_TASK DESCRIPTION_: Note each line of the entries that includes "InfoLine". Then copy those lines.

(Records from a dataset)
(* ===== verification/AgentProps.v ===== *)
(** * Properties of the agent runner, the app-server and the linear tool *)

From S2P Require Import Prelude GoStd GoText GoJson GoMarshal GoIO GoPath Metrics Tracker WfConfig WfResolve.
From S2P Require Import Workspace SchedState SchedReduce SchedShell CodexConn StreamJson AppServer AgentWire.
From S2P Require Import LinearGql Agent AgentRun AgentInv.
Open Scope Z_scope.

Import json marshal codexclient.

(** ** The connection *)

(** What a message is for the side that reads it. *)
Definition seen (m : rpcMessage) : inbound :=
  let method := ToValid (Msg_Method m) in
  match Msg_ID m with
  | Some id => if decide (method = EmptyString) then InResponse id (received m) else InRequest id method (Msg_Params m)
  | None => if decide (method = EmptyString) then InDropped else InNotification method (Msg_Params m)
  end.

(** C18: Messages written one after the other are read back, in order, each as what
    it is: requests, responses and notifications, with their ids, parameters,
    results and errors; only invalid UTF-8 in a method is replaced. *)
Theorem message_round_trip ms datas :
  Forall sendable ms -> Forall2 (fun m d => writeMsg m = Some d) ms datas ->
  Forall (fun d => bufio.len d < maxStdioMessage) datas ->
  map classify (readMessages (written datas)) = map seen ms.
Proof.
  intros Hs Hw Hl. rewrite read_written.
  - clear Hl. induction Hw as [|m d ms datas Hm _ IH]; [done|]. apply Forall_cons in Hs as [Hs1 Hs].
    cbn [map]. rewrite (classify_written m d) by done. by rewrite IH.
  - by apply (framed_written ms).
Qed.

Definition exampleMessages : list rpcMessage :=
  [Notify MethodTurnStarted (AObj [("threadId"%string, AStr "t"%string)]); Reply 7 (ABool true);
   mkMessage (Some 3) "initialize" EmptyString EmptyString EmptyString].

Lemma exampleMessages_sendable : Forall sendable exampleMessages.
Proof.
  unfold exampleMessages. repeat apply Forall_cons_2; [..|apply Forall_nil_2].
  - apply (Notify_sendable 1); [repeat constructor|unfold maxNestingDepth; lia].
  - apply (Reply_sendable 0); [done|constructor|unfold maxNestingDepth; lia].
  - split; cbn; [done|by left..].
Qed.

Lemma message_round_trip_witness : exists datas,
  map classify (readMessages (written datas)) = map seen exampleMessages.
Proof.
  exists (map (fun m => text (messageAny m)) exampleMessages). apply message_round_trip.
  - exact exampleMessages_sendable.
  - repeat constructor; vm_compute; reflexivity.
  - repeat constructor; vm_compute; reflexivity.
Defined.

(** C31: A response in an inbox came over the wire while its request was waiting,
    the id was handed out before, and nothing that comes later replaces it. *)
Theorem response_reaches_request ops op more id msg :
  requests (ops ++ op :: more) <= int64_max ->
  inbox (connRun ops) !! id = None -> inbox (connRun (ops ++ [op])) !! id = Some msg ->
  1 <= id <= requests ops /\ id ∈ pending (connRun ops) /\
  (exists data, op = OpReceive data /\ classify data = InResponse id msg) /\
  inbox (connRun (ops ++ op :: more)) !! id = Some msg /\ id ∉ pending (connRun (ops ++ op :: more)).
Proof.
  intros Hmax Hn Hi. unfold connRun in *. rewrite foldl_app in Hi. cbn [foldl] in Hi.
  destruct (connStep_delivers _ _ _ _ Hi Hn) as (data & -> & Hc & Hp).
  assert (requests (ops ++ OpReceive data :: more) = requests ops + requests more) as Er by (by rewrite requests_app).
  pose proof (requests_nonneg more). pose proof (requests_nonneg ops).
  pose proof (connSteps_ok ops 0 NewConn NewConn_ok) as H1.
  pose proof (connSteps_ok (ops ++ OpReceive data :: more) 0 NewConn NewConn_ok) as H2.
  assert (inbox (foldl connStep NewConn (ops ++ OpReceive data :: more)) !! id = Some msg) as Hf.
  { rewrite foldl_app. cbn [foldl]. eapply (connSteps_inbox more (0 + requests ops)); [|lia|lia|exact Hi].
    replace (0 + requests ops) with (0 + requests ops + requests [OpReceive data]) by (cbn; lia).
    apply connStep_ok; [apply H1; lia|lia|cbn; lia]. }
  split_and!; try done.
  - apply (co_pending _ _ (H1 ltac:(lia) ltac:(lia)) id Hp).
  - apply (co_pending _ _ (H1 ltac:(lia) ltac:(lia)) id Hp).
  - by exists data.
  - apply (co_once _ _ (H2 ltac:(lia) ltac:(lia))). by rewrite Hf.
Qed.

Definition pingAnswer : string := text (messageAny (Reply 1 (ABool true))).

Lemma response_reaches_request_witness :
  let ops := [OpRequest "ping" ANull] in
  1 ∈ pending (connRun ops) /\
  is_Some (inbox (connRun (ops ++ OpReceive pingAnswer :: [OpReceive pingAnswer; OpForget 1])) !! 1).
Proof.
  destruct (response_reaches_request [OpRequest "ping" ANull] (OpReceive pingAnswer)
    [OpReceive pingAnswer; OpForget 1] 1 (Reply 1 (ABool true))) as (_ & Hp & _ & Hi & _).
  - vm_compute. discriminate.
  - vm_compute. reflexivity.
  - vm_compute. reflexivity.
  - split; [exact Hp|]. eexists. exact Hi.
Defined.

(** ** A turn, from claude to the scheduler's worker *)

Import appserver.

(** C4: The lines the app-server writes for a turn leave the worker's handler with
    the outcome of the turn and the ids it ran under: completed when the last
    result claude printed is a success, and otherwise failed, with claude's
    error, or the reason claude gave no result, or why it did not run. *)
Theorem turn_outcome_delivered newID launch listen issueID now r req h datas :
  let sent := (runTurn newID launch listen (fun _ => true) r req).2 in
  let h' := hearAll issueID now h (written datas) in
  ToValid (turnThread newID r req) <> EmptyString ->
  Forall sendable sent -> Forall2 (fun m d => writeMsg m = Some d) sent datas ->
  Forall (fun d => bufio.len d < maxStdioMessage) datas ->
  agent.turnDone h = None -> agent.sessionReady h = None ->
  agent.turnDone h' = Some (resultFor (outcomeOf (turnProcess newID launch listen r req))) /\
  agent.sessionReady h' = Some (agent.mkSessionIDs (ToValid (turnThread newID r req)) (ToValid (turnId newID r req))).
Proof.
  intros sent h' Ht Hs Hw Hl Hd Hr.
  destruct (runTurn_heard issueID now newID launch listen r req h Ht) as (Hp & E1 & E2).
  subst h'. rewrite (hearAll_written _ _ h sent datas) by done. subst sent. by rewrite E1, E2, Hd, Hr.
Qed.
(* ===== verification/ClientView.v ===== *)
(** * client/state/view: what a driver reports about a session

    [Status] and the view payload a driver's [Step] returns. *)

From S2P Require Import Prelude GoStd.
Open Scope Z_scope.

(** [type Status int]: a closed enumeration, but any int is representable. *)
Abbreviation Status := Z (only parsing).
Definition StatusRunning : Status := 0.
Definition StatusWaiting : Status := 1.
Definition StatusIdle : Status := 2.
Definition StatusStopped : Status := 3.
Definition StatusPending : Status := 4.

Definition Status_String (s : Status) : string :=
  if s =? StatusRunning then "running"
  else if s =? StatusWaiting then "waiting"
  else if s =? StatusIdle then "idle"
  else if s =? StatusStopped then "stopped"
  else if s =? StatusPending then "pending"
  else "unknown".

Definition SymbolKey (s : Status) : string :=
  if s =? StatusRunning then "status.running"
  else if s =? StatusWaiting then "status.waiting"
  else if s =? StatusIdle then "status.idle"
  else if s =? StatusStopped then "status.stopped"
  else if s =? StatusPending then "status.pending"
  else "".

Definition ParseStatus (name : string) : Status * bool :=
  if String.eqb name "running" then (StatusRunning, true)
  else if String.eqb name "waiting" then (StatusWaiting, true)
  else if String.eqb name "idle" then (StatusIdle, true)
  else if String.eqb name "stopped" then (StatusStopped, true)
  else if String.eqb name "pending" then (StatusPending, true)
  else (0, false).

Record StatusInfo := mkStatusInfo {
  SI_Status : Status;
  SI_ChangedAt : Time;
}.

Record Tag := mkTag {
  Tag_Text : string;
  Tag_Foreground : string;
  Tag_Background : string;
}.

Definition HostTag : Tag := mkTag "host" "#FFFFFF" "#7C5CBF".

Record Card := mkCard {
  Card_Title : string;
  Card_Tags : list Tag;
  Card_BorderTitle : Tag;
  Card_BorderTitleSecondary : Tag;
  Card_BorderBadge : string;
}.

Abbreviation TabKind := string (only parsing).
Definition TabKindText : TabKind := "text".

(** [json.RawMessage] is a byte string. *)
Record LogTab := mkLogTab {
  Tab_Label : string;
  Tab_Path : string;
  Tab_Kind : TabKind;
  Tab_RendererCfg : string;
}.

Record InfoLine := mkInfoLine {
  Info_Label : string;
  Info_Value : string;
}.

Record View := mkView {
  View_Card : Card;
  View_DisplayName : string;
  View_LogTabs : list LogTab;
  View_InfoExtras : list InfoLine;
  View_SuppressInfo : bool;
  View_StatusLine : string;
  View_Status : Status;
  View_StatusChangedAt : Time;
}.

(** The defined statuses. *)
Definition known_status (s : Status) : bool := (StatusRunning <=? s) && (s <=? StatusPending).

Lemma ParseStatus_String s : ParseStatus (Status_String s) = if known_status s then (s, true) else (0, false).
Proof.
  unfold Status_String, known_status, StatusRunning, StatusWaiting, StatusIdle, StatusStopped,
    StatusPending.
  destruct (Z.leb_spec 0 s), (Z.leb_spec s 4); simpl;
    try (assert (s = 0 \/ s = 1 \/ s = 2 \/ s = 3 \/ s = 4) as [->|[->|[->|[->| ->]]]] by lia; done);
    repeat (case Z.eqb_spec; intros; [lia|]); done.
Qed.

Lemma String_ParseStatus name s : ParseStatus name = (s, true) -> Status_String s = name /\ known_status s = true.
Proof.
  unfold ParseStatus. repeat (case String.eqb_spec; [intros -> [= <-]; done|intros _]). done.
Qed.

_EXERCISE ANSWER_:
Record InfoLine := mkInfoLine {
  View_InfoExtras : list InfoLine;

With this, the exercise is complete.